Lines from the one containing "MemoryCache.fresh (clock w) c = false)" through the last line of the records below are to be repeated exactly.
#####
Lemma set_entries cfg key d ttl_opt w :
  enableCache cfg = true ->
  entries (snd (MemoryCache.set cfg key d ttl_opt w)) =
  JSMap.set key (entry_at w d ttl_opt)
    (evicted (entries w) (maxSize (apiCache w))).
Proof.
  intros En. destruct (set_run cfg key d ttl_opt w En) as [evs ->].
  reflexivity.
Qed.

(** [set] resolves, and leaves the clock, the call counter and the
    parameters of the cache alone. *)
Lemma set_frame cfg key d ttl_opt w :
  let w' := snd (MemoryCache.set cfg key d ttl_opt w) in
  fst (MemoryCache.set cfg key d ttl_opt w) = Ok tt
  /\ clock w' = clock w /\ calls w' = calls w
  /\ maxSize (apiCache w') = maxSize (apiCache w)
  /\ defaultTTL (apiCache w') = defaultTTL (apiCache w).
Proof.
  destruct (enableCache cfg) eqn:En.
  - destruct (set_run cfg key d ttl_opt w En) as [evs ->]. cbn. tauto.
  - rewrite set_disabled by assumption. cbn. tauto.
Qed.

Lemma get_disabled cfg key (fetcher : M Data Data) ttl_opt w :
  enableCache cfg = false ->
  MemoryCache.get cfg key fetcher ttl_opt w = fetcher w.
Proof. intros H. unfold MemoryCache.get. now rewrite H. Qed.

(** A fresh entry is returned as it is; the fetcher plays no part. *)
Lemma get_hit cfg key (fetcher : M Data Data) ttl_opt w c :
  enableCache cfg = true ->
  JSMap.get key (entries w) = Some c ->
  MemoryCache.fresh (clock w) c = true ->
  MemoryCache.get cfg key fetcher ttl_opt w =
  (Ok (data c), logged (info_events cfg ("Cache hit for key: " ++ key)) w).
Proof.
  intros En Hc Hf. unfold MemoryCache.get, entries in *. rewrite En.
  cbn [negb]. unfold bind, this_cache, Date_now. rewrite Hc, Hf.
  now rewrite logger_info_run.
Qed.

(** Without a fresh entry the fetcher runs once, after the miss was
    logged; its value is stored, its error is replaced by the entry read
    at the start, if there was one. *)
Lemma get_miss cfg key (fetcher : M Data Data) ttl_opt w :
  enableCache cfg = true ->
  (forall c, JSMap.get key (entries w) = Some c ->
             MemoryCache.fresh (clock w) c = false) ->
  MemoryCache.get cfg key fetcher ttl_opt w =
  match fetcher (logged (info_events cfg ("Cache miss for key: " ++ key)) w)
  with
  | (Ok d, w1) => (Ok d, snd (MemoryCache.set cfg key d ttl_opt w1))
  | (Throw error, w1) =>
      match JSMap.get key (entries w) with
      | Some c =>
          (Ok (data c),
           logged [stale_warning key] w1)
      | None => (Throw error, w1)
      end
  end.
Proof.
  intros En Hstale. unfold MemoryCache.get, entries in *. rewrite En.
  cbn [negb]. unfold bind at 1 2, this_cache, Date_now.
  assert (Hmiss :
    forall miss : M Data Data,
      match JSMap.get key (cache (apiCache w)) with
      | Some c =>
          if MemoryCache.fresh (clock w) c
          then (logger.info cfg ("Cache hit for key: " ++ key);; ret (data c))
          else miss
      | None => miss
      end = miss).
  { intros miss. destruct (JSMap.get key (cache (apiCache w))) as [c|] eqn:E;
      [|reflexivity]. now rewrite (Hstale c eq_refl). }
  rewrite Hmiss. unfold bind at 1. rewrite logger_info_run.
  unfold try_catch, bind.
  destruct (fetcher _) as [[dd|error] w1].
  - pose proof (set_frame cfg key dd ttl_opt w1) as [Hok _].
    destruct (MemoryCache.set cfg key dd ttl_opt w1) as [r w2].
    cbn in Hok. subst r. reflexivity.
  - destruct (JSMap.get key (cache (apiCache w))) as [c|]; reflexivity.
Qed.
#####
Response to this task>
             MemoryCache.fresh (clock w) c = false) ->
  MemoryCache.get cfg key fetcher ttl_opt w =
  match fetcher (logged (info_events cfg ("Cache miss for key: " ++ key)) w)
  with
  | (Ok d, w1) => (Ok d, snd (MemoryCache.set cfg key d ttl_opt w1))
  | (Throw error, w1) =>
      match JSMap.get key (entries w) with
      | Some c =>
          (Ok (data c),
           logged [stale_warning key] w1)
      | None => (Throw error, w1)
      end
  end.
Proof.
  intros En Hstale. unfold MemoryCache.get, entries in *. rewrite En.
  cbn [negb]. unfold bind at 1 2, this_cache, Date_now.
  assert (Hmiss :
    forall miss : M Data Data,
      match JSMap.get key (cache (apiCache w)) with
      | Some c =>
          if MemoryCache.fresh (clock w) c
          then (logger.info cfg ("Cache hit for key: " ++ key);; ret (data c))
          else miss
      | None => miss
      end = miss).
  { intros miss. destruct (JSMap.get key (cache (apiCache w))) as [c|] eqn:E;
      [|reflexivity]. now rewrite (Hstale c eq_refl). }
  rewrite Hmiss. unfold bind at 1. rewrite logger_info_run.
  unfold try_catch, bind.
  destruct (fetcher _) as [[dd|error] w1].
  - pose proof (set_frame cfg key dd ttl_opt w1) as [Hok _].
    destruct (MemoryCache.set cfg key dd ttl_opt w1) as [r w2].
    cbn in Hok. subst r. reflexivity.
  - destruct (JSMap.get key (cache (apiCache w))) as [c|]; reflexivity.
Qed.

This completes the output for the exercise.